What is required
Each line of the records that holds "errText" should be shown in full.

[Supplied records]

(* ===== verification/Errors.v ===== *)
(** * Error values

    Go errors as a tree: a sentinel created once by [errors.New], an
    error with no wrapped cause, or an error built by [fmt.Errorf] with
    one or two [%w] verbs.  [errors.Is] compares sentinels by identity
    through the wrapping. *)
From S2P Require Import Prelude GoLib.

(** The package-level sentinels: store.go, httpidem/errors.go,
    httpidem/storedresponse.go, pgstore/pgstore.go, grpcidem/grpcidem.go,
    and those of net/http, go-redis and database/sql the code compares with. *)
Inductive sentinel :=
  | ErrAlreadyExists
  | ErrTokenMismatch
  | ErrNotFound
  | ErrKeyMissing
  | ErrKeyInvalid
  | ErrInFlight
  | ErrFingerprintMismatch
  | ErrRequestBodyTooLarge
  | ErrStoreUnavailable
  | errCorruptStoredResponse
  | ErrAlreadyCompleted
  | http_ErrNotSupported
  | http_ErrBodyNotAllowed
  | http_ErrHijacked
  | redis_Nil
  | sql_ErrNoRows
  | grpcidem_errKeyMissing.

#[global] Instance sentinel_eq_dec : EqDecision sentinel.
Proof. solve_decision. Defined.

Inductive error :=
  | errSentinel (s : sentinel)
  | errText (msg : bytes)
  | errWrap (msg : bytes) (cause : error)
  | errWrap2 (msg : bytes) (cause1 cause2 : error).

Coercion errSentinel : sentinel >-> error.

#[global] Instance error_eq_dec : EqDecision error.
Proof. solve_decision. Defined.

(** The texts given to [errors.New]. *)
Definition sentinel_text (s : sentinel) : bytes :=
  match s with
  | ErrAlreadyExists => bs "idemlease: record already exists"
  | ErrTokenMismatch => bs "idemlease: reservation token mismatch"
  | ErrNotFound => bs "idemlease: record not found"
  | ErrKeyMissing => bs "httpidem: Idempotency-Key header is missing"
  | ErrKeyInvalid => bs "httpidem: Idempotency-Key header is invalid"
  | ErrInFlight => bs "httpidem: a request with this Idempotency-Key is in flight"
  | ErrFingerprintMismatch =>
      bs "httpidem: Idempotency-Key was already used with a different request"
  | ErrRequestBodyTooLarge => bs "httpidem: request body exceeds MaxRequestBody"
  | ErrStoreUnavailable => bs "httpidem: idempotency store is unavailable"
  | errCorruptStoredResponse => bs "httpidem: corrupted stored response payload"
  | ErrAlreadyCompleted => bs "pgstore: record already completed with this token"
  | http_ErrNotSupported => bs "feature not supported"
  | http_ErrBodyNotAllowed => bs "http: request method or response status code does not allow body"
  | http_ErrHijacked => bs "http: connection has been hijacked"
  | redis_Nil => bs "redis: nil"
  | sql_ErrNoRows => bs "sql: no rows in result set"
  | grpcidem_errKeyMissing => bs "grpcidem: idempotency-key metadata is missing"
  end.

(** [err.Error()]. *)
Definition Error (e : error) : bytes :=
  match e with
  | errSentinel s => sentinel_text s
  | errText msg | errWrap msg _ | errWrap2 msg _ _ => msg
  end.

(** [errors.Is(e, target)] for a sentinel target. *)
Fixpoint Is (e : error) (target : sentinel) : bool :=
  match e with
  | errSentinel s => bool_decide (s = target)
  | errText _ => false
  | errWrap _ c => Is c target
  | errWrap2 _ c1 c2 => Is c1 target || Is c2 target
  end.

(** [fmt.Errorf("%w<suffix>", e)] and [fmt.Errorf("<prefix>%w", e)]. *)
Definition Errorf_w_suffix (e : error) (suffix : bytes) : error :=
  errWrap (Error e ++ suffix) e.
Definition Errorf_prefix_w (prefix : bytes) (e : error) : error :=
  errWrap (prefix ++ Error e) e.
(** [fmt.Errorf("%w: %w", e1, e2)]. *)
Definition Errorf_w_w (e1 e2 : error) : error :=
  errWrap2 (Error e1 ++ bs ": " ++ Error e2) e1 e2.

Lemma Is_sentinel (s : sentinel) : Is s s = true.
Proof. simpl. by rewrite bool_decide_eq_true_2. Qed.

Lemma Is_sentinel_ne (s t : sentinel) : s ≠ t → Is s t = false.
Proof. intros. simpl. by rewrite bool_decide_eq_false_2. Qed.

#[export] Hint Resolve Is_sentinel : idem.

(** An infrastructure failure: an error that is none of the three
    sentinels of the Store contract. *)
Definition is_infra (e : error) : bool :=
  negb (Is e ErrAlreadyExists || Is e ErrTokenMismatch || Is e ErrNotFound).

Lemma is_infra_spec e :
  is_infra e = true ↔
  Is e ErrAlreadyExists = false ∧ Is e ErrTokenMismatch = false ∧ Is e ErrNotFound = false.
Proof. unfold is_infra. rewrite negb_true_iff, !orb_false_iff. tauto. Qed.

[/Supplied records]

Answer to this exercise
  | errText (msg : bytes)
  | errText msg | errWrap msg _ | errWrap2 msg _ _ => msg
  | errText _ => false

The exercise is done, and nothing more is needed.